Channel 10 news featured the homemade signs.
On June 21, word started spreading through local social media that two dogs had become ill and one had died after (according to a post that originated on the South Bark Facebook page) “presumably ingesting/sniffing up some sort of poison (one vet thinks poisonous fertilizer) at Grape Street Dog Park.”
Bodhi animal hospital Facebook page
On June 28, the volunteer group Dog Owners of Grape Street (D.O.G.S.), held a meeting in which the recent poisoning accusations were discussed. Tyler Renner, a representative for Councilmember Chris Ward, confirmed to the group that the city does not spray any fertilizers or pesticides in the dog park.
The dog at the center of this story is “Porky,” a 6-year-old Yorkshire terrier that passed away four hours after visiting the park. By June 26, the Facebook page for Bodhi Animal Hospital had posted that three dogs had died, and was warning people who continued to visit the park to “supervise your kiddo closely and report any suspicious activity.
Jean DiCarlo Wagner, a volunteer coordinator for D.O.G.S. who has been following the story closely, revealed that Porky’s unfortunately “gruesome” death did have similarities to the death of a second dog that had also recently visited the park, with one major exception: “The second dog was liver cancer. It was the same gruesome death, because his liver exploded. So, internal bleeding, vomiting, diarrhea. So, it looked like it was the same thing.” The third dog is a bit of mystery. Wagner said she had heard about another dog, but that the symptoms were more akin to giardia, and that she was uncertain as to whether that dog had even died. “I don’t believe the third dog died,” she said. “I think it was sick, but many of the dogs, our dogs included, got giardia from drinking from the common bowls that are out there. That’s just usually a virus where they have a little bit of stomach ache or diarrhea if they’re young. If they’re very old, it can be really serious.”

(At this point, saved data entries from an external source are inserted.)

(** * browser-ai-agent: the orchestration core, embedded and verified

    A shallow embedding of the agent's TypeScript sources:

    - [Js], [Double], [Value]
                      the fragment of the JavaScript runtime the code relies
                      on: UTF-16 strings, Numbers, dynamic values, thrown
                      values;
    - [Re]            a backtracking matcher for the regular expressions the
                      sources contain;
    - [Extractor]     [PageExtractor.truncateToTokenBudget];
    - [Effects]       what the code asks of Playwright and of the user, as
                      programs over those operations;
    - [Actions]       [BrowserActions] with [resolveLocator];
    - [Guard]         [SecurityGuard];
    - [Context]       [ContextManager];
    - [Snapshot]      [PageExtractor.extract];
    - [Executor]      [ToolExecutor.execute];
    - [Manager]       [BrowserManager];
    - [Agent]         [BrowserAgent.isStuck] and the tool-call branch of
                      [BrowserAgent.run];
    - [Example]       a runtime, two environments and data to run the code
                      on;
    - [Prompts]       [formatObservation], [buildFinalSummaryPrompt];
    - [Loop]          [BrowserAgent.run] and [generateFinalSummary];
    - [Scenes]        more environments and data.

    The properties follow, one module for each part of the code.

    Logging ([logger.*]) only prints to the terminal and is left out. *)

From Stdlib Require Import String Ascii DecimalString SpecFloat.
From Stdlib Require Import List NArith ZArith QArith Qround Qabs Lia Bool.
Close Scope Q_scope.
Import ListNotations.

(* ================================================================== *)
(** * JavaScript strings and values *)
(* ================================================================== *)

Module Js.

(** A JavaScript string is a sequence of UTF-16 code units; [length],
    [slice], [lastIndexOf] and regular expressions all count code units. *)
Abbreviation codeunit := N (only parsing).
Abbreviation jsstring := (list N) (only parsing).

Soon after word of the alleged poisonings began to spread, homemade signs were posted at the dog park warning patrons about the potential danger. As a result, Wagner says that daily attendance looks to be down “about 50 percent.” She has been visiting the dog park daily since the news broke and seems unconvinced of any potential dangers. “I feel that as part of the volunteer group that I would try to do what I could to figure out what had happened, and I really couldn’t find out anything,” she explained.
“Without anyone stepping forward — without any names, without any dogs, without any description — it just didn’t seem right to put out that something had to happen, even though people were posting signs. Personally, I think it’s been blown out of proportion.” Dick Miller, another member of D.O.G.S., has been a local at the dog park since the late 80s. He recalled witnessing dogs drop dead within the confines of the park at times over the years.
So was there ever a scare like this associated with any of those deaths? “No, but you have to take into consideration that there wasn’t social media back then either,” he said.